◆ Extracted material

----------------------------------------

Lemma int_ascii_pretty_N (x : N) :
  x ≠ 0%N → Z.of_N x < 10 ^ 640 →
  ∃ k, numeral (pretty_N_go x EmptyString) false 0 0 = Some (Z.of_N x, k)
       ∧ too_many_digits int_max_str_digits k = false.
Proof.
  intros Hx Hbound.
  destruct (numeral_pretty_N_go x) as (k & _ & Hpos & Hread).
  destruct (Hpos Hx) as [Hk Hle]. exists k. split.
  - rewrite Hread. simpl. destruct k; [congruence|]. simpl.
    first [reflexivity | f_equal; f_equal; lia].
  - unfold too_many_digits.
    assert (k ≤ 640)%nat as Hsmall.
    { assert (10 ^ Z.of_nat k < 10 ^ 641) as Hlt.
      { change (10 ^ 641) with (10 * 10 ^ 640). lia. }
      apply Z.pow_lt_mono_r_iff in Hlt; lia. }
    apply Nat.ltb_ge in Hsmall. now rewrite Hsmall.
Qed.

Lemma int_ascii_pretty (z : Z) :
  Z.abs z < 10 ^ 640 → int_ascii int_max_str_digits (pretty z) = Ok z.
Proof.
  intros Hbound. destruct z as [|p|p].
  - reflexivity.
  - destruct (int_ascii_pretty_N (Npos p)) as (k & Hnum & Hfew);
      [discriminate | exact Hbound |].
    change (pretty (Z.pos p)) with (pretty_N_go (N.pos p) EmptyString).
    destruct (pretty_N_go_head (Npos p) EmptyString) as (d & rest & Hhead);
      [discriminate|].
    rewrite Hhead in *. unfold pretty_N_char in *.
    repeat case_match;
      (match goal with
       | |- int_ascii _ (String ?c ?r) = _ =>
         transitivity
           (match numeral (String c r) false 0 0 with
            | Some (n, digits) =>
              if too_many_digits int_max_str_digits digits
              then Raise ValueError else Ok n
            | None => Raise ValueError
            end); [reflexivity|]
       end);
      rewrite Hnum, Hfew; reflexivity.
  - destruct (int_ascii_pretty_N (Npos p)) as (k & Hnum & Hfew);
      [discriminate | exact Hbound |].
    change (pretty (Z.neg p))
      with (String "-" (pretty_N_go (N.pos p) EmptyString)).
    transitivity
      (match numeral (pretty_N_go (N.pos p) EmptyString) false 0 0 with
       | Some (n, digits) =>
         if too_many_digits int_max_str_digits digits
         then Raise ValueError else Ok (- n)
       | None => Raise ValueError
       end); [reflexivity|].
    rewrite Hnum, Hfew. reflexivity.
Qed.

Lemma int_of_str_pretty (z : Z) :
  Z.abs z < 10 ^ 640 →
  int_of_str int_max_str_digits unicode_int (pretty z) = Ok z.
Proof.
  intros Hbound. unfold int_of_str. rewrite pretty_Z_ascii.
  now apply int_ascii_pretty.
Qed.

Lemma chars_cons (x : ascii) (s : string) : chars (String x s) = x :: chars s.
Proof. reflexivity. Qed.

Ltac no_char :=
  repeat (rewrite chars_app || rewrite chars_cons || rewrite not_elem_of_app
          || rewrite not_elem_of_cons);
  repeat split;
  first [ assumption
        | discriminate
        | apply not_elem_of_nil
        | apply numeral_not; apply (bool_decide_unpack _); vm_compute;
          reflexivity ].

Lemma image_size_of_name (dir suffix : string) (z : Z) :
  Z.abs z < 10 ^ 640 →
  "."%char ∉ chars suffix → "/"%char ∉ chars suffix →
  suffix ≠ EmptyString →
  image_size_of int_max_str_digits unicode_int
    (dir +:+ "/" +:+ "test_" +:+ pretty z +:+ "x" +:+ pretty z
     +:+ String "." suffix)
  = inr z.
Proof.
  intros Hbound Hdot Hslash Hsuffix.
  set (base := "test_" +:+ pretty z +:+ "x" +:+ pretty z).
  assert (Hname : "test_" +:+ pretty z +:+ "x" +:+ pretty z
                  +:+ String "." suffix = base +:+ String "." suffix).
  { unfold base. now rewrite !string_app_assoc. }
  rewrite Hname. unfold image_size_of, path_stem.
  rewrite path_name_join.
  - rewrite rfind_app by assumption.
    rewrite bool_decide_eq_true_2.
    + rewrite substring_prefix.
      change base with ("test" +:+ String "_" (pretty z +:+ String "x" (pretty z))).
      rewrite str_split_app by no_char.
      change (str_split "_" "test") with ["test"]. simpl lookup.
      cbv beta iota.
      rewrite str_split_app by no_char.
      rewrite str_split_none by no_char. simpl hd.
      now rewrite int_of_str_pretty.
    + rewrite string_length_app. unfold base. simpl String.length.
      destruct suffix; [congruence|]. simpl. lia.
  - unfold base. change (String "." suffix) with ("." +:+ suffix). no_char.
  - discriminate.
  - unfold base. discriminate.
Qed.

(** X20. The size an adapter reads back from the name of a file is the
    size the file was generated for: for the image of a size and for
    its encoded file alike, whatever the directory. *)
Theorem image_size_of_canonical_path (dir : string) (size : Z) :
  Z.abs size < 10 ^ 640 →
  image_size_of int_max_str_digits unicode_int (pgm_path dir size) = inr size
  ∧ image_size_of int_max_str_digits unicode_int (j2k_path dir size)
    = inr size.
Proof.
  intros Hbound. unfold pgm_path, j2k_path, str_int. split.
  - apply (image_size_of_name dir "pgm"); [assumption | no_char.. | discriminate].
  - apply (image_size_of_name dir "j2k"); [assumption | no_char.. | discriminate].
Qed.








Lemma int_ascii_raises (s : string) (e : exn) :
  int_ascii int_max_str_digits s = Raise e → e = ValueError.
Proof.
  unfold int_ascii.
  destruct (match skip is_space s with
            | String "+" body => (false, body)
            | String "-" body => (true, body)
            | _ => (false, skip is_space s)
            end) as [negative body].
  destruct (numeral body false 0 0) as [[n digits]|]; [|congruence].
  destruct (too_many_digits _ _); congruence.
Qed.

Lemma all_chars_skip (p q : ascii → bool) (s : string) :
  all_chars p s = true → all_chars p (skip q s) = true.
Proof.
  induction s as [|x s IH]; [reflexivity|]. simpl.
  intros H. apply andb_prop in H as [Hx Hs].
  destruct (q x); [auto|]. simpl. now rewrite Hx, Hs.
Qed.

Lemma all_chars_skip_end (p q : ascii → bool) (s : string) :
  all_chars p s = true → all_chars p (skip_end q s) = true.
Proof.
  induction s as [|x s IH]; [reflexivity|]. simpl.
  intros H. apply andb_prop in H as [Hx Hs]. specialize (IH Hs).
  destruct (skip_end q s).
  - destruct (q x); [reflexivity|]. simpl. now rewrite Hx.
  - simpl in *. now rewrite Hx, IH.
Qed.

Lemma all_chars_str_split (p : ascii → bool) (c : ascii) (s piece : string) :
  all_chars p s = true → piece ∈ str_split c s → all_chars p piece = true.
Proof.
  revert piece. induction s as [|x s IH]; intros piece H Hin.
  - simpl in Hin. apply list_elem_of_singleton in Hin as ->. reflexivity.
  - simpl in H. apply andb_prop in H as [Hx Hs]. simpl in Hin.
    destruct (decide (x = c)).
    + apply elem_of_cons in Hin as [->|Hin]; [reflexivity | auto].
    + destruct (str_split c s) as [|first pieces] eqn:Hsplit.
      * apply list_elem_of_singleton in Hin as ->. simpl. now rewrite Hx.
      * apply elem_of_cons in Hin as [->|Hin].
        -- simpl. rewrite Hx. apply IH; [assumption | left].
        -- apply IH; [assumption | now right].
Qed.

Lemma skip_all (p : ascii → bool) (s : string) :
  all_chars p s = true → skip p s = EmptyString.
Proof.
  induction s as [|x s IH]; [reflexivity|]. simpl.
  intros H. apply andb_prop in H as [-> Hs]. auto.
Qed.

Lemma mapR_raises_first {A B} (f : A → result B) (l : list A) (x : A)
    (e : exn) :
  x ∈ l → f x = Raise e → (∀ y e', y ∈ l → f y = Raise e' → e' = e) →
  mapR f l = Raise e.
Proof.
  intros Hin Hx Hall.
  destruct (mapR_Raise_elem f l x e Hin Hx) as [e' He'].
  destruct (mapR_raises f l e' He') as (y & Hy & Hfy).
  rewrite He'. f_equal. eauto.
Qed.

(** X22. A size list in ASCII with a blank field (an empty one, as after
    a trailing comma, or one of white space only) is rejected with
    [ValueError], wherever the field stands. *)
Theorem blank_size_is_rejected (sizes field : string) :
  all_chars is_ascii sizes = true →
  field ∈ str_split "," sizes →
  all_chars is_whitespace field = true →
  parse_sizes int_max_str_digits unicode_int unicode_strip sizes
  = Raise ValueError.
Proof.
  intros Hascii Hfield Hblank. unfold parse_sizes.
  assert (Hstrip : ∀ piece, piece ∈ str_split "," sizes →
            int_of_str int_max_str_digits unicode_int
              (strip unicode_strip piece)
            = int_ascii int_max_str_digits
                (skip_end is_whitespace (skip is_whitespace piece))).
  { intros piece Hin.
    pose proof (all_chars_str_split _ _ _ _ Hascii Hin) as Hp.
    unfold strip, int_of_str. rewrite Hp.
    now rewrite all_chars_skip_end by now apply all_chars_skip. }
  apply (mapR_raises_first _ _ field).
  - assumption.
  - rewrite Hstrip by assumption. now rewrite skip_all.
  - intros piece e Hin. rewrite Hstrip by assumption. apply int_ascii_raises.
Qed.

End TextFacts.

Lemma image_size_of_canonical_path_witness :
  image_size_of 4300 (λ _, Raise ValueError) (pgm_path "imgs" 256) = inr 256
  ∧ image_size_of 4300 (λ _, Raise ValueError) (j2k_path "imgs" 256) = inr 256.
Proof.
  apply (image_size_of_canonical_path 4300 (λ _, Raise ValueError)).
  apply (bool_decide_unpack _). vm_compute. reflexivity.
Defined.


Lemma blank_size_is_rejected_witness :
  parse_sizes 4300 (λ _, Raise ValueError) id "256,512, " = Raise ValueError.
Proof.
  apply (blank_size_is_rejected 4300 (λ _, Raise ValueError) id
           "256,512, " " ").
  - reflexivity.
  - apply (bool_decide_unpack _). vm_compute. reflexivity.
  - reflexivity.
Defined.

(** ** compare_performance.py: the reference implementation's adapters *)

Section ReferenceFacts.
Context {Ext : Type}.
Variable exec : list string → gmap string string → Ext
                → result Z * gmap string string * Ext.
Variable perf_counter : Ext → float * Ext.
Variable int_max_str_digits : nat.
Variable unicode_int : string → result Z.

Lemma clock_keeps (w : @World Ext) :
  fs (clock perf_counter w).2 = fs w
  ∧ invoked (clock perf_counter w).2 = invoked w
  ∧ stdout (clock perf_counter w).2 = stdout w.
Proof. unfold clock. destruct (perf_counter (ext w)). auto. Qed.

Lemma subprocess_run_checked_cases (argv : list string) (w : @World Ext)
    out w' :
  subprocess_run_checked exec argv w = (out, w') →
  invoked w' = invoked w ++ [argv] ∧ stdout w' = stdout w
  ∧ match out with
    | inr _ => True
    | inl f => command_failure f
    end.
Proof.
  unfold subprocess_run_checked, subprocess_run.
  destruct (exec argv (fs w) (ext w)) as [[[rc|e] files] ext'].
  - destruct (rc =? 0) eqn:Hrc; intros [= <- <-]; simpl; repeat split.
    now apply Z.eqb_neq in Hrc.
  - intros [= <- <-]. simpl. auto.
Qed.

(** The loop of timed runs: on success one time per run was appended
    and the command ran once per run; on failure the command ran at
    most that often and its last run is the one that failed. *)
Lemma timed_runs_cases (argv : list string) (runs : nat) (times : list float)
    (w : @World Ext) out w' :
  timed_runs exec perf_counter argv runs times w = (out, w') →
  stdout w' = stdout w
  ∧ match out with
    | inr all_times =>
      ∃ new, all_times = times ++ new ∧ length new = runs
             ∧ invoked w' = invoked w ++ replicate runs argv
    | inl f =>
      ∃ k, (k < runs)%nat
           ∧ invoked w' = invoked w ++ replicate (S k) argv
           ∧ command_failure f
    end.
Proof.
  revert times w. induction runs as [|runs IH]; intros times w; simpl.
  - intros [= <- <-]. split; [reflexivity|]. exists [].
    now rewrite !app_nil_r.
  - pose proof (clock_keeps w) as (_ & Hi1 & Ho1).
    destruct (clock perf_counter w) as [start w1]. simpl in Hi1, Ho1.
    destruct (subprocess_run_checked exec argv w1) as [[f|[]] w2] eqn:Hrun;
      apply subprocess_run_checked_cases in Hrun as (Hi2 & Ho2 & Hf).
    + intros [= <- <-]. split; [congruence|]. exists 0%nat.
      split; [lia|]. split; [simpl; congruence | assumption].
    + pose proof (clock_keeps w2) as (_ & Hi3 & Ho3).
      destruct (clock perf_counter w2) as [stop w3]. simpl in Hi3, Ho3.
      intros Hrest. apply IH in Hrest as [Ho Hrest].
      split; [congruence|]. rewrite Hi3, Hi2, Hi1 in Hrest.
      destruct out as [f|all_times].
      * destruct Hrest as (k & Hk & Hinv & Hf'). exists (S k).
        split; [lia|]. split; [|assumption].
        rewrite Hinv, <- app_assoc. reflexivity.
      * destruct Hrest as (new & -> & Hlen & Hinv).
        exists (sub stop start :: new). rewrite <- app_assoc.
        split; [reflexivity|]. split; [simpl; lia|].
        rewrite Hinv, <- app_assoc. reflexivity.
Qed.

----------------------------------------

◆ Work item
Some lines in the material contain "float". Show all of them.

◆ Completed task
Variable perf_counter : Ext → float * Ext.
Lemma timed_runs_cases (argv : list string) (runs : nat) (times : list float)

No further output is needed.